Сошла июльская удручающая жара. На свежем жнивье собирались крикливые грачиные стаи, в лугах шумливо озоровали скворцы, предвещая скорый отлет. В деревнях справляли праздник первого снопа, над крышами изб витали пахучие дымки, бабы выносили воям свежеиспеченные колоба, поили парным молоком.
Молодого князя Юрия Мария в поход не пустила, а Константин был рядом со Всеволодом. Но когда наскучивали ему неторопливые речи отца, он давал коню шпоры и нагонял головной отряд, в котором ехали Словиша и Веселица со Звезданом. Здесь ему всегда находилось дело, а уж рассказов он от дружинников наслушался таких, хоть уши затыкай.
Подрос Константин, раздался в плечах, легкий пушок заиндевел на верхней губе.
Молодого княжича дружинники не стеснялись, говорили при нем открыто. И это льстило Константину: вон Словиша – отчаянный вой, а обращается к нему, как ровня, спрашивает совета, как у взрослого.
К Смоленску ближе отступило на север равнинное ополье – плотнее и выше пошли леса. Чем дальше, тем труднее продиралось сквозь них многочисленное Всеволодово воинство. Пробирались сквозь бурелом не только тореной дорогой, но и узкими тропками, боялись потерять друг друга, часто пересылались дозорами.
Случалось, в лесной глухомани наезжали на топкие болота и тихие озерца с прозрачной студеной водой. Здесь воям было раздолье. Сбросив лишнее платье, в рубахах, с гибкими луками в руках, они разбредались по низким берегам, стерегли и били в лет гусей и уток.
Константин не отставал от дружинников. Осторожно пробираясь в зарослях, Веселица наставлял княжича:
– Не суетись, к утке подходи по ветру. Как вскинется она над водой, так ляжет на крыло против ветра – иначе ей не взлететь. Тут ты ее и жди, сама к тебе приблизится – вот и бей наверняка.
Случилось так, что из разных мест на одну крякву они вышли. Упала утка, пронзенная стрелой. Не раздеваясь.
Веселица бросился за нею в воду. Стрела его была, с меточкой на наконечнике.
Радовался княжич:
– А что, Веселица, ловко я ее в воздухе взял?
Держа утку в руке, смущенный и мокрый Веселица сказал невпопад:
– Да как же ты, княжич, такое выдумал? Моя стрела – моя и утка...
– Нет, моя, – побледнел Константин. Глаза у него узкими стали, злыми, лицо вдруг покрылось темными пятнами.

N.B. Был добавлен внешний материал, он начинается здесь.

(** * mockconn: the scenario-cursor state machine of the mock net.Conn

    A shallow embedding of [mock.go].  A [Conn] owns a scenario (a slice of
    actions), a cursor [current] into it, the accumulated [errors] and the
    [closed] latch.  [Conn.Read], [Conn.Write] and [Conn.Close] check a call
    against the action at the cursor; [Conn.Verify] reports what is left.

    Modelling choices, all taken from the source:
    - [[]byte] is [list byte]; [len], slicing [s[n:]] and the builtin [copy]
      are [length], [drop] and [take]/[drop] on lists.
    - [current] and every [len] are non-negative and bounded by the length of
      a slice, so they are [nat] (a Go [int] never wraps here).
    - The scenario holds pointers to action structs that are drained in
      place ([read.data = read.data[n:]]).  The store of these structs is the
      scenario list itself, updated at the cursor; every slot is taken to be
      an object of its own, as the constructors [Read], [Write] and [Close]
      produce them.  Module [Ptr] drops that: it keeps the structs and the
      slice of pointers apart, so that one struct can sit in several slots.
      On scenarios whose slots hold distinct structs the two embeddings make
      the same calls ([call_view], [run_view]); the drain of read actions,
      where a struct listed twice shows, is stated on [Ptr].
    - An [error] value is built by [fmt.Errorf] from a format string and its
      arguments; the embedding keeps the format (one constructor each) and
      the arguments, and leaves the colouring of the text out.
    - [c.t] is the attached [*testing.T]; what is observable of it is the
      list of messages given to [t.Error].  The summary text that [Verify]
      sends to [t.Log] changes no state; it is [Conn.summary], beside
      [Conn.Verify].
    - A method that calls itself ([c.Read(b)] inside [Read]) is a fixpoint
      over a recursion budget; the budget a [Conn] is run with is shown to be
      enough, so the budget never decides a result. *)

From Stdlib Require Import Strings.String Strings.Byte.
From stdpp Require Import base list.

Ничего этого не заметил Веселица. Бросив утку на траву, сказал добродушно:
– Ишшо и ты возьмешь свою, княжич. Благо, на озере их видимо-невидимо. Отродясь такого места не встречал...
– Моя это утка, Веселица, – упрямо повторял Константин. – Почто перечишь? Почто дерзишь?..
С удивлением взглянул на Константина Веселица, пробормотал обиженно:
– Стрела моя на наконечнике с меточкой. Вот она!..
Снова хмурым сделался княжич, закричал, затопал ногами, размахнувшись, ударил Веселице по загривку. От неожиданности не устоял, покачнулся и сел Веселица в траву. Глазами моргает, глядит на Константина с испугом и удивлением.
– Так чья это утка, холоп? – спросил Константин, подступая ближе.
– Твоя, княжич. Как есть твоя, – образумившись, ответил дружинник. – От радости дух перехватило. А то, что ты в нее стрельнул, видел сам. И стрела твоя, ей-ей...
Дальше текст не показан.